Saved entries:

(* ===== verification/RaftReplication.v ===== *)
(** * The peers implement abstract log replication

    A simulation between runs of the cluster of RaftCluster.v without snapshots
    and the abstract replication of Replication.v, for runs in which no term has
    two leaders: every run of an even number of peers is one, and for an odd
    number the runs in which a leader does not vote for a rival.  From it: log
    matching, leader completeness and state machine safety. *)

From stdpp Require Import functions.
From S2P Require Import Prelude RaftNode RaftFacts RaftCluster Election RaftElection RaftLog RaftSafety.
From S2P Require Import RaftParts Replication.
Local Open Scope Z_scope.

(** ** Counting *)

Lemma filter_split_length {A} (P : A → Prop) `{∀ x, Decision (P x)} (l : list A) :
  (length (filter P l) + length (filter (λ x, ¬ P x) l) = length l)%nat.
Proof.
  induction l as [|x l IH]; [done|]. destruct (decide (P x)).
  - rewrite filter_cons_True, filter_cons_False by naive_solver. simpl. lia.
  - rewrite filter_cons_False, filter_cons_True by naive_solver. simpl. lia.
Qed.

(** the peers whose match index reaches the median are enough to commit *)
Lemma median_quorum (l : list Z) m :
  merge_sort Z.le l !! (length l / 2)%nat = Some m →
  ∃ Q, commit_quorum (length l) Q ∧ ∀ j, j ∈ Q → ∃ v, l !! j = Some v ∧ m ≤ v.
Proof.
  intros Hm. set (P := λ j : nat, m ≤ default (m - 1) (l !! j)).
  assert (∀ j, Decision (P j)) by (intros j; unfold P; apply _).
  exists (filter P (seq 0 (length l))). split; [split_and!|].
  - apply NoDup_filter, NoDup_seq.
  - pose proof (filter_split_length P (seq 0 (length l))) as Hs. rewrite length_seq in Hs.
    set (Qc := filter (λ j, ¬ P j) (seq 0 (length l))) in *.
    destruct (decide (length l / 2 < length Qc)%nat) as [Hlt|]; [|lia]. exfalso.
    destruct (median_majority l m Qc Hm) as (j & v & Hj & Hv & Hle); [apply NoDup_filter, NoDup_seq| |done|].
    + intros j [_ Hj]%list_elem_of_filter. apply elem_of_seq in Hj. lia.
    + apply list_elem_of_filter in Hj as [Hj _]. apply Hj. unfold P. by rewrite Hv.
  - intros v [_ Hv]%list_elem_of_filter. apply elem_of_seq in Hv. lia.
  - intros j [HP Hj]%list_elem_of_filter. unfold P in HP. destruct (l !! j) as [v|] eqn:E; simpl in HP; [eauto|].
    lia.
Qed.

Lemma list_choice {A B} (P : A → B → Prop) (l : list A) :
  (∀ a, a ∈ l → ∃ b, P a b) → ∃ ps : list (A * B), ps.*1 = l ∧ ∀ a b, (a, b) ∈ ps → P a b.
Proof.
  induction l as [|a l IH]; intros Hl.
  - exists []. split; [done|]. by intros ?? ?%not_elem_of_nil.
  - destruct (Hl a) as [b Hb]; [by left|]. destruct IH as (ps & <- & Hps); [intros; apply Hl; by right|].
    exists ((a, b) :: ps). split; [done|]. intros a' b' [[= -> ->]|?]%elem_of_cons; auto.
Qed.

Section refinement.
Context {Cmd Snap : Type}.
Implicit Types (rf : Raft Cmd Snap) (c : cluster Cmd Snap) (cl : call Cmd Snap) (r : @rstate Cmd).
Variable n : nat.

(** ** What the steps of one peer leave to the others *)

Lemma grows_trans r1 r2 r3 : grows r1 r2 → grows r2 r3 → grows r1 r3.
Proof.
  intros Hg [Hw2 Hl2]. pose proof Hg as [Hw1 Hl1]. split; [auto|].
  intros t Hw. destruct (Hl1 t Hw) as (E1 & HE1 & Ht1).
  destruct (Hl2 t (won_grows _ _ _ Hg Hw)) as (E2 & HE2 & Ht2).
  exists (E1 ++ E2). rewrite HE2, HE1, app_assoc. split; [done|].
  intros e [?|?]%elem_of_app; auto.
Qed.

(** history only grows, and only peer [i] changes *)
Record only (i : nat) r r' : Prop := {
  o_grows : grows r r';
  o_stands : ∀ a, a ∈ stands r → a ∈ stands r';
  o_votes : ∀ a, a ∈ votes r → a ∈ votes r';
  o_acks : ∀ a, a ∈ acks r → a ∈ acks r';
  o_committed : ∀ a, a ∈ committed r → a ∈ committed r';
  o_others : ∀ j, j ≠ i → rterm r' j = rterm r j ∧ rlog r' j = rlog r j ∧ rcommit r' j = rcommit r j
             ∧ ∀ w, w ∈ wins r' → w_peer w = j → w ∈ wins r
}.

Lemma only_refl i r : only i r r.
Proof. split; try done. by apply grows_same. Qed.

Lemma only_trans i r1 r2 r3 : only i r1 r2 → only i r2 r3 → only i r1 r3.
Proof.
  intros H1 H2. split; try (intros; by apply H2, H1).
  - eapply grows_trans; [apply H1|apply H2].
  - intros j Hj. destruct (o_others _ _ _ H2 j Hj) as (-> & -> & -> & Hw2).
    destruct (o_others _ _ _ H1 j Hj) as (-> & -> & -> & Hw1). split_and!; try done. auto.
Qed.

(** steps of the abstract machine at peer [i] *)
Definition at_peer (i : nat) r r' : Prop := r_step n r r' ∧ only i r r'.

Lemma at_peer_intro i r r' : r_inv n r → r_step n r r' →
  (∀ j, j ≠ i → rterm r' j = rterm r j ∧ rlog r' j = rlog r j ∧ rcommit r' j = rcommit r j
     ∧ ∀ w, w ∈ wins r' → w_peer w = j → w ∈ wins r) → at_peer i r r'.
Proof.
  intros HI Hst Ho. destruct (step_mono n r r' HI Hst) as (? & _ & ? & ? & ? & ?). split; [done|]. by split.
Qed.

Definition moves (i : nat) r r' : Prop := rtc (r_step n) r r' ∧ only i r r'.

Lemma moves_refl i r : moves i r r.
Proof. split; [done|apply only_refl]. Qed.
Lemma moves_l i r1 r2 r3 : at_peer i r1 r2 → moves i r2 r3 → moves i r1 r3.
Proof. intros [? ?] [? ?]. split; [by eapply rtc_l|by eapply only_trans]. Qed.
Lemma moves_once i r1 r2 : at_peer i r1 r2 → moves i r1 r2.
Proof. intros. eapply moves_l; [done|apply moves_refl]. Qed.
Lemma moves_inv i r r' : r_inv n r → moves i r r' → r_inv n r'.
Proof. intros HI [Hst _]. induction Hst; eauto using r_step_inv. Qed.

(** ** The relation *)

(** a peer whose log is [L] and whose snapshot covers the first [s] entries of
    it: the entries behind them are kept, position 0 stands for the last of
    those covered *)
Record holds (L : list (LogEntry Cmd)) (s : nat) rf : Prop := {
  h_index : snapshotIndex rf = Z.of_nat s;
  h_le : (s ≤ length L)%nat;
  h_logs : ∃ h, logs rf = h :: drop s L ∧ e_Term h = last_term (take s L)
}.

Record node_rel r (i : nat) rf : Prop := {
  n_term : currentTerm rf = rterm r i;
  n_held : ∃ s, (s ≤ rcommit r i)%nat ∧ holds (rlog r i) s rf;
  n_commit : commitIndex rf = Z.of_nat (rcommit r i);
  n_applied : snapshotIndex rf ≤ lastApplied rf ≤ commitIndex rf;
  n_vote : ∀ x, voteFor rf = Z.of_nat x → ∃ L, (currentTerm rf, i, x, L) ∈ votes r;
  n_cand : raftState rf = RaftCandidate → won r (currentTerm rf)
    ∨ (currentTerm rf, i, rlog r i) ∈ stands r ∧ (currentTerm rf, i, i, rlog r i) ∈ votes r;
  n_lead : raftState rf = RaftLeader →
    (∃ w, w ∈ wins r ∧ w_term w = currentTerm rf ∧ w_peer w = i) ∧ length (matchIndex rf) = n
    ∧ ∀ j m, matchIndex rf !! j = Some m → j ≠ i → 0 < m → acked r (currentTerm rf) j (Z.to_nat m);
  n_once : ∀ w, w ∈ wins r → w_peer w = i → w_term w = currentTerm rf → raftState rf ≠ RaftCandidate
}.

(** the first [k] entries of the leader of [t] were committed by the term [t] *)
Definition backed r t k : Prop :=
  k = O ∨ ∃ t' k', (t', k') ∈ committed r ∧ t' ≤ t ∧ (k ≤ k')%nat ∧ take k (llog r t) `prefix_of` llog r t'.

(** a request carries a part of the log of the leader of its term, up to length
    [m], and a commit index covered by what was committed *)
Definition carries r t (args : AppendEntriesArgs Cmd) (p m : nat) : Prop :=
  PrevLogIndex args = Z.of_nat p ∧ (p ≤ m)%nat ∧ (m ≤ length (llog r t))%nat
  ∧ Entries args = drop p (take m (llog r t)) ∧ PrevLogTerm args = last_term (take p (llog r t))
  ∧ ∃ lc, LeaderCommit args = Z.of_nat lc ∧ (lc ≤ m)%nat ∧ backed r t lc.

(** a snapshot stands for the first [m] entries of the leader's log, which are
    committed *)
Definition covers r t (args : InstallSnapshotArgs Snap) (m : nat) : Prop :=
  LastIncludedIndex args = Z.of_nat m ∧ (m ≤ length (llog r t))%nat
  ∧ LastIncludedTerm args = last_term (take m (llog r t)) ∧ backed r t m.

Definition call_rel r cl : Prop :=
  match c_rpc cl with
  | RpcVote args _ _ =>
      ∃ L, (rv_Term args, c_from cl, L) ∈ stands r ∧ CandidateId args = Z.of_nat (c_from cl)
        ∧ LastLogIndex args = Z.of_nat (length L) ∧ LastLogTerm args = last_term L
  | RpcAppend args reply =>
      ∃ w p m, w ∈ wins r ∧ w_term w = ae_Term args ∧ w_peer w = c_from cl ∧ carries r (ae_Term args) args p m
        ∧ ∀ rep, reply = Some rep → Success rep = true → acked r (ae_Term args) (c_to cl) m
  | RpcSnap args reply =>
      ∃ w m, w ∈ wins r ∧ w_term w = is_Term args ∧ w_peer w = c_from cl ∧ covers r (is_Term args) args m
        ∧ ∀ rep, reply = Some rep → isr_Term rep ≤ is_Term args → acked r (is_Term args) (c_to cl) m
  end.

(** a command for the service is that of a committed entry *)
Definition msg_rel r (m : ApplyMsg Cmd Snap) : Prop :=
  CommandValid m = false ∨ ∃ t k i e, (t, k) ∈ committed r ∧ CommandIndex m = Z.of_nat i + 1 ∧ (i < k)%nat
    ∧ llog r t !! i = Some e ∧ am_Command m = e_Command e.

Record lsim r c : Prop := {
  l_nodes : ∀ i rf, nodes c !! i = Some rf → node_rel r i rf;
  l_calls : Forall (call_rel r) (calls c);
  l_grants : ∀ t v x, (t, v, x) ∈ grants c → ∃ L, (t, v, x, L) ∈ votes r;
  l_delivered : ∀ i d m, delivered c !! i = Some d → m ∈ d → msg_rel r m;
  l_pending : ∀ i d m, pending c !! i = Some d → m ∈ d → msg_rel r m
}.

(** *** The relation is kept while history grows *)

Lemma acked_only i r r' t v k : only i r r' → acked r t v k → acked r' t v k.
Proof. intros Ho (m & ? & ?). exists m. split; [done|]. by apply Ho. Qed.

Lemma backed_only i r r' t k : r_inv n r → only i r r' → won r t → (k ≤ length (llog r t))%nat →
  backed r t k → backed r' t k.
Proof.
  intros HI Ho Hw Hk [|(t' & k' & Hin & ? & ? & HP')]; [by left|right].
  pose proof (llog_grows _ _ _ (o_grows _ _ _ Ho) Hw) as HP.
  exists t', k'. split; [by apply Ho|]. split; [done|]. split; [done|].
  rewrite (take_of_prefix _ _ _ HP) by lia. etrans; [exact HP'|].
  apply llog_grows; [apply Ho|]. by apply (v_committed _ _ HI t' k').
Qed.

Lemma carries_only i r r' t args p m : r_inv n r → only i r r' → won r t → carries r t args p m → carries r' t args p m.
Proof.
  intros HI Ho Hw (Hp & Hpm & Hm & He & Ht & lc & Hlc & Hlm & Hc).
  pose proof (llog_grows _ _ _ (o_grows _ _ _ Ho) Hw) as HP.
  unfold carries. rewrite !(take_of_prefix _ _ _ HP) by lia. split; [done|]. split; [done|].
  split; [etrans; [exact Hm|by apply prefix_length]|]. split; [done|]. split; [done|].
  exists lc. split; [done|]. split; [done|]. eapply backed_only; try done. lia.
Qed.

Lemma covers_only i r r' t args m : r_inv n r → only i r r' → won r t → covers r t args m → covers r' t args m.
Proof.
  intros HI Ho Hw (Hi & Hm & Ht & Hb). pose proof (llog_grows _ _ _ (o_grows _ _ _ Ho) Hw) as HP.
  unfold covers. rewrite (take_of_prefix _ _ _ HP) by lia. split; [done|].
  split; [etrans; [exact Hm|by apply prefix_length]|]. split; [done|]. by eapply backed_only.
Qed.

Lemma call_only i r r' cl : r_inv n r → only i r r' → call_rel r cl → call_rel r' cl.
Proof.
  intros HI Ho. unfold call_rel. destruct (c_rpc cl) as [args ? ?|args reply|args reply].
  - intros (L & ? & ?). exists L. split; [by apply Ho|done].
  - intros (w & p & m & Hw & Ht & Hf & Hc & Ha). exists w, p, m. split; [by apply (o_grows _ _ _ Ho)|].
    split; [done|]. split; [done|]. split; [eapply carries_only; try done; by exists w|].
    intros. eapply acked_only; [done|]. by eapply Ha.
  - intros (w & m & Hw & Ht & Hf & Hc & Ha). exists w, m. split; [by apply (o_grows _ _ _ Ho)|].
    split; [done|]. split; [done|]. split; [eapply covers_only; try done; by exists w|].
    intros. eapply acked_only; [done|]. by eapply Ha.
Qed.

Lemma msg_only i r r' m : r_inv n r → only i r r' → msg_rel r m → msg_rel r' m.
Proof.
  intros HI Ho [|(t & k & j & e & Hc & ? & ? & He & ?)]; [by left|right]. exists t, k, j, e. split; [by apply Ho|].
  split; [done|]. split; [done|]. split; [|done]. eapply prefix_lookup; [|done].
  apply llog_grows; [apply Ho|]. by apply (v_committed _ _ HI t k).
Qed.

Lemma node_only i j r r' rf : j ≠ i → only i r r' → node_rel r j rf → node_rel r' j rf.
Proof.
  intros Hj Ho []. destruct (o_others _ _ _ Ho j Hj) as (Et & El & Ec & Hw).
  split; rewrite ?Et, ?El, ?Ec; try done.
  - intros x Hx. destruct (n_vote0 x Hx) as [L ?]. exists L. by apply Ho.
  - intros Hc. destruct (n_cand0 Hc) as [Hw'|[? ?]]; [left|right; split; by apply Ho].
    eapply won_grows; [apply Ho|done].
  - intros Hl. destruct (n_lead0 Hl) as ((w & ? & ?) & ? & Hm). split; [|split; [done|]].
    + exists w. split; [by apply (o_grows _ _ _ Ho)|done].
    + intros. eapply acked_only; [done|]. auto.
  - intros w Hin Hp. apply n_once0; auto.
Qed.

Lemma holds_frame L s rf rf' : logs rf' = logs rf → snapshotIndex rf' = snapshotIndex rf →
  holds L s rf → holds L s rf'.
Proof. intros E1 E2 []. split; by rewrite ?E1, ?E2. Qed.

(** [node_rel] looks at nothing but [lpart] *)
Lemma node_lpart r i rf rf' : lpart rf' = lpart rf → node_rel r i rf → node_rel r i rf'.
Proof.
  intros [= E1 E2 E3 E4 E5 E6 E7 E8] []. split; rewrite ?E1, ?E2, ?E3, ?E5, ?E6, ?E7, ?E8; try done.
  destruct n_held0 as (s & ? & ?). exists s. eauto using holds_frame.
Qed.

WHAT IS EXPECTED –
From the data above, output only the lines between the line containing "Z.of_nat (c_from cl)" and the line containing "args) args p m", inclusive, exactly as written.

REPLY TO THE TASK –
      ∃ L, (rv_Term args, c_from cl, L) ∈ stands r ∧ CandidateId args = Z.of_nat (c_from cl)
        ∧ LastLogIndex args = Z.of_nat (length L) ∧ LastLogTerm args = last_term L
  | RpcAppend args reply =>
      ∃ w p m, w ∈ wins r ∧ w_term w = ae_Term args ∧ w_peer w = c_from cl ∧ carries r (ae_Term args) args p m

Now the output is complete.